Each MHFA instruction course concludes the same way. The instructor poses the question: How will the first-aiders take care of themselves? Helping others can be heavy work, and the reality is that taking care of yourself is equally important. In the same way that we all have heart health or joint health, we all have mental health. “We brush our teeth every day to prevent dental problems,” Jones says. “We wash our hands. There are hygiene things that we do for our health all the time that we don’t even think about. We teach people how to do it, we expect them to do it.” While MHFA teaches how to deal with situations that are critical, Jones wants people to be proactive and take steps to avoid letting issues get to crisis mode. Practicing self-care means mental health issues are less likely to spiral out of control. Beyond the trend of bath bombs and face masks, self-care is a lifestyle of wellness, one of recognizing your own triggers.
Napier finds solace in therapy; it’s part of his self-care regimen. He surrounds himself with people who appreciate his presence and tries to take 20 minutes a day to do an activity he enjoys. He now tells his story whenever someone asks. He talks about his own reality because no one was talking about theirs when it could have helped him.

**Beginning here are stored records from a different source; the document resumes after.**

(* ===== verification/CertResolverFacts.v ===== *)
(** * Certificate paths and the transparency of the certificate cache *)

From Stdlib Require Import Ascii.
From S2P Require Import Prelude GoStrings GoTime Metadata HostNames GoPath GoFS CertLRU.
From S2P Require Import CertResolver.

Open Scope Z_scope.

(** ** Directories *)

(** The path components of a certificate's directory. *)
Definition cert_components (w : bool) (labels : list string) : list string :=
  if w then [".wildcard"; Join labels "."] else [Join labels "."].

Lemma plain_host labels :
  labels <> [] -> Forall is_label labels -> plain (Join labels ".").
Proof.
  intros Hne HF. destruct (join_labels_head labels Hne HF) as (c & l & E & Hc).
  pose proof (join_labels_chars labels HF) as Hch. rewrite Forall_forall in Hch.
  assert (c <> "."%char) by (by apply inner_char_no_dot in Hc as [? _]).
  split_and!; try (intros ->; rewrite E in *; done || (injection E as <- _; done)).
  - intros He. rewrite He in E. done.
  - intros He. rewrite He in E. by injection E as <- _.
  - intros He. rewrite He in E. by injection E as <- _.
  - intros Hs%Hch. done.
Qed.

Lemma plain_cert_components w labels :
  labels <> [] -> Forall is_label labels -> Forall plain (cert_components w labels).
Proof.
  intros Hne HF. pose proof (plain_host labels Hne HF).
  assert (plain ".wildcard") by (split_and!; try done; unfold no_slash; cbn; set_solver).
  destruct w; cbn; by repeat apply Forall_cons_2.
Qed.

Lemma directory_canonical w labels :
  labels <> [] -> Forall is_label labels ->
  certificateDirectoryName (canonical w labels) = Join (cert_components w labels) "/".
Proof.
  intros Hne HF. unfold certificateDirectoryName. rewrite sanitize_canonical by done.
  rewrite canonical_prefix by done. destruct w; cbn [negb cert_components].
  - unfold canonical. rewrite TrimPrefix_app.
    pose proof (plain_cert_components true labels Hne HF) as Hp. cbn in Hp.
    unfold path_Join. rewrite !filter_cons_True, filter_nil.
    + unfold path_Clean. set (s := Join [".wildcard"; Join labels "."] "/").
      assert (components s = [".wildcard"; Join labels "."] /\ is_rooted s = false) as [-> ->].
      { apply Forall_cons in Hp as [H1 Hp]. apply Forall_cons in Hp as [H2 _].
        destruct (components_of_components false [".wildcard"; Join labels "."]) as [Hr Hc];
          [cbn; auto|done]. }
      done.
    + apply Forall_cons in Hp as [_ Hp]. apply Forall_cons in Hp as [H2 _]. apply H2.
    + done.
  - rewrite Join_single. done.
Qed.

#[export] Instance plain_dec c : Decision (plain c).
Proof. unfold plain, no_slash. apply _. Defined.

Lemma certificate_path_facts root h w labels file :
  root <> "" -> is_canonical w labels h -> plain file ->
  let p := path_Join [root; certificateDirectoryName h; file] in
  components p = components root ++ cert_components w labels ++ [file] /\
  is_rooted p = is_rooted root /\
  hostnameFromCertificatePath root p = h.
Proof.
  intros Hroot (Hne & HF & ->) Hfile. cbn zeta.
  pose proof (plain_cert_components w labels Hne HF) as Hplain.
  assert (cert_components w labels <> []) as Hcne by (by destruct w).
  destruct (path_Join_below root _ _ Hroot (directory_canonical w labels Hne HF) Hcne Hplain
    file Hfile) as [Hc Hr].
  split_and!; [done..|]. unfold hostnameFromCertificatePath.
  set (p := path_Join _) in *. clearbody p.
  rewrite (path_Rel_below (path_Clean root) (path_Clean p) (cert_components w labels ++ [file])).
  2: { by rewrite !path_Clean_rooted. }
  2: { by rewrite !path_Clean_components. }
  assert (Forall plain (cert_components w labels ++ [file])) as Hall
    by (apply Forall_app; split; [done|by apply Forall_singleton]).
  assert (of_components false (cert_components w labels ++ [file]) =
    Join (cert_components w labels ++ [file]) "/") as -> by (by destruct w).
  assert (Split (Join (cert_components w labels ++ [file]) "/") "/"%char =
    cert_components w labels ++ [file]) as Hsplit.
  { apply split_slash_join; [by destruct w|]. eapply Forall_impl; [exact Hall|].
    by intros c (_ & _ & _ & ?). }
  rewrite Hsplit.
  destruct (bool_decide _ || HasPrefix _ _) eqn:E.
  { exfalso. apply orb_prop in E as [E%bool_decide_eq_true|E].
    - rewrite E in Hsplit. change (Split "." "/"%char) with ["."] in Hsplit.
      by destruct w; discriminate Hsplit.
    - apply HasPrefix_spec in E as [t E]. destruct w; cbn [cert_components app] in E.
      + rewrite Join_cons in E by done.
        apply (f_equal (fun x => bytes x)) in E. rewrite !bytes_app in E. discriminate E.
      + rewrite Join_cons in E by done.
        destruct (join_labels_head labels Hne HF) as (c & l & Ec & Hch).
        apply (f_equal (fun x => bytes x)) in E. rewrite !bytes_app, Ec in E.
        injection E as -> _. by apply inner_char_no_dot in Hch as [? _]. }
  destruct w; cbn [cert_components app].
  - rewrite bool_decide_eq_true_2 by done. apply (sanitize_canonical true); done.
  - rewrite bool_decide_eq_false_2; [by apply (sanitize_canonical false)|].
    intros Ew. destruct (join_labels_head labels Hne HF) as (c & l & Ec & Hch).
    rewrite Ew in Ec. injection Ec as <- _. done.
Qed.

(** Certificate paths.  The files of a canonical host lie in a directory
    of their own below the certificate root, reached without leaving it, and a
    change to one of them is traced back to exactly that host: the path names
    its cache entry and no other. *)
Theorem certificate_path root h w labels file :
  root <> "" -> is_canonical w labels h -> plain file ->
  let p := path_Join [root; certificateDirectoryName h; file] in
  components p = components root ++ cert_components w labels ++ [file] /\
  is_rooted p = is_rooted root /\
  hostnameFromCertificatePath root p = h.
Proof. apply certificate_path_facts. Qed.

Lemma certificate_path_witness :
  let p := path_Join ["/var/cache/./certs"; certificateDirectoryName "*.example.com"; "tls.crt"] in
  p = "/var/cache/certs/.wildcard/example.com/tls.crt" /\
  hostnameFromCertificatePath "/var/cache/./certs" p = "*.example.com".
Proof.
  split; [by vm_compute|].
  apply (certificate_path "/var/cache/./certs" "*.example.com" true ["example"; "com"] "tls.crt").
  - done.
  - split_and!; [done|by repeat constructor|by vm_compute].
  - split_and!; try done. unfold no_slash. cbn. intros H.
    by repeat (apply elem_of_cons in H as [H|H]; [done|]); apply elem_of_nil in H.
Defined.

(** ** Candidates *)

Definition is_host (h : string) : Prop := exists w labels, is_canonical w labels h.

Lemma split_canonical w labels :
  labels <> [] -> Forall is_label labels ->
  Split (canonical w labels) "."%char = (if w then ["*"] else []) ++ labels.
Proof.
  intros Hne HF. destruct w; [|by apply split_join_labels].
  unfold canonical. rewrite <- (split_join_labels labels Hne HF) at 2. unfold Split.
  rewrite bytes_app. change (bytes "*." ++ ?l) with (["*"%char] ++ "."%char :: l).
  rewrite split_bytes_app by (intros ?%list_elem_of_singleton; done). done.
Qed.

Lemma candidates_hosts h c :
  is_host h -> c ∈ certificateCandidates h -> is_host c.
Proof.
  intros (w & labels & Hne & HF & ->). unfold certificateCandidates.
  rewrite sanitize_canonical, split_canonical by done.
  assert (Join ((if w then ["*"] else []) ++ labels) "." = canonical w labels) as Hj.
  { destruct w; [|done]. cbn [app]. by rewrite Join_cons. }
  destruct ((if w then ["*"] else []) ++ labels) as [|p ps] eqn:Ep; [by intros []%elem_of_nil|].
  case_bool_decide; [by intros []%elem_of_nil|]. rewrite Hj.
  intros [->|(i & -> & Hi)%list_elem_of_fmap]%elem_of_cons; [by exists w, labels|].
  apply elem_of_seq in Hi. rewrite <- Ep in *. exists true.
  exists (drop i ((if w then ["*"] else []) ++ labels)).
  split_and!; [|destruct w; cbn [app]|done].
  - intros E%(f_equal length). rewrite length_drop in E. cbn in E, Hi. lia.
  - destruct i as [|i]; [lia|]. cbn. by apply Forall_drop.
  - by apply Forall_drop.
Qed.

Lemma canonical_not_empty w labels h : is_canonical w labels h -> h <> "".
Proof.
  intros (Hne & HF & ->) E. destruct (join_labels_head labels Hne HF) as (c & l & Ec & _).
  apply (f_equal (fun x => bytes x)) in E. unfold canonical in E. rewrite bytes_app, Ec in E.
  by destruct w.
Qed.

(** ** The cache is transparent *)

Section transparency.
Context {V : Type} (X509KeyPair : string -> string -> result V).

(** Loading without a cache: the first candidate whose two files exist. *)
Fixpoint spec_load (fs : FS) (certRoot hostname : string) (candidates : list string) : result V :=
  match candidates with
  | [] => Err (Errorf "certificate not found for hostname %q" [hostname])
  | candidate :: candidates =>
      let '(crt, key) := lookupPaths certRoot candidate in
      if negb (fileExists crt fs) || negb (fileExists key fs)
      then spec_load fs certRoot hostname candidates
      else LoadX509KeyPair X509KeyPair fs crt key
  end.

(** Every cached certificate is the one on disk. *)
Record coherent (fs : FS) (r : LunaTLSCertResolver V) : Prop := {
  co_wf : lru_wf (rs_certs r);
  co_capacity : 1 <= lru_capacity (rs_certs r);
  co_hosts : forall k v, (k, v) ∈ contents (rs_certs r) -> is_host k;
  co_disk : forall k v, (k, v) ∈ contents (rs_certs r) ->
    loadExactCertificate X509KeyPair fs (rs_certRoot r) k = Ok v;
}.

Lemma elem_of_lru_get k (l : list (string * V)) kv :
  kv ∈ (lru_get k l).1 -> kv ∈ l.
Proof.
  unfold lru_get. destruct (lru_lookup k l) as [v|] eqn:E; [|done].
  unfold lru_lookup in E. apply fmap_Some in E as ([i [k' v']] & E & ->).
  apply list_find_Some in E as (Hi%list_elem_of_lookup_2 & Hk & _). cbn in *. subst.
  intros [->|[_ ?]%list_elem_of_filter]%elem_of_cons; done.
Qed.

Lemma elem_of_lru_lookup k v (l : list (string * V)) : lru_lookup k l = Some v -> (k, v) ∈ l.
Proof.
  unfold lru_lookup. intros ([i [k' v']] & E & ->)%fmap_Some.
  by apply list_find_Some in E as (Hi%list_elem_of_lookup_2 & <- & _).
Qed.

(** What [Get] does to the cache, seen through the specification. *)
Lemma get_coherent fs r k :
  coherent fs r ->
  coherent fs (with_certs r (Get k (rs_certs r)).1) /\
  (forall v, (Get k (rs_certs r)).2 = Some v -> (k, v) ∈ contents (rs_certs r)).
Proof.
  intros [Hwf Hcap Hh Hd]. destruct (get_refines (rs_certs r) k Hwf) as [Hwf' Heq].
  pose proof (run_op_capacity (OpGet k) (rs_certs r)) as Hc. cbn [run_op fst] in Hc.
  assert (contents (Get k (rs_certs r)).1 = (lru_get k (contents (rs_certs r))).1) as H1
    by (by rewrite <- Heq).
  assert ((Get k (rs_certs r)).2 = (lru_get k (contents (rs_certs r))).2) as H2
    by (by rewrite <- Heq).
  split.
  - split; cbn [rs_certs rs_certRoot with_certs]; [done|by rewrite Hc|..]; rewrite H1; intros k' v' Hin%elem_of_lru_get; eauto.
  - rewrite H2. unfold lru_get. intros v. destruct (lru_lookup k (contents (rs_certs r))) eqn:E; [|done].
    intros [= <-]. by apply elem_of_lru_lookup.
Qed.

It gets uncomfortable at times, sure. It’s a script that he’s writing as he goes.
He never had the words for this dialogue before now, but it’s a topic worth talking about because talking can make all the difference. “Mental health intervention doesn’t just have to be medication,” Jones says. “It doesn’t just have to be a hospital; it doesn’t just have to be a therapist. It can be a lot of other things. It can be just connecting to someone who’s had the same experience.”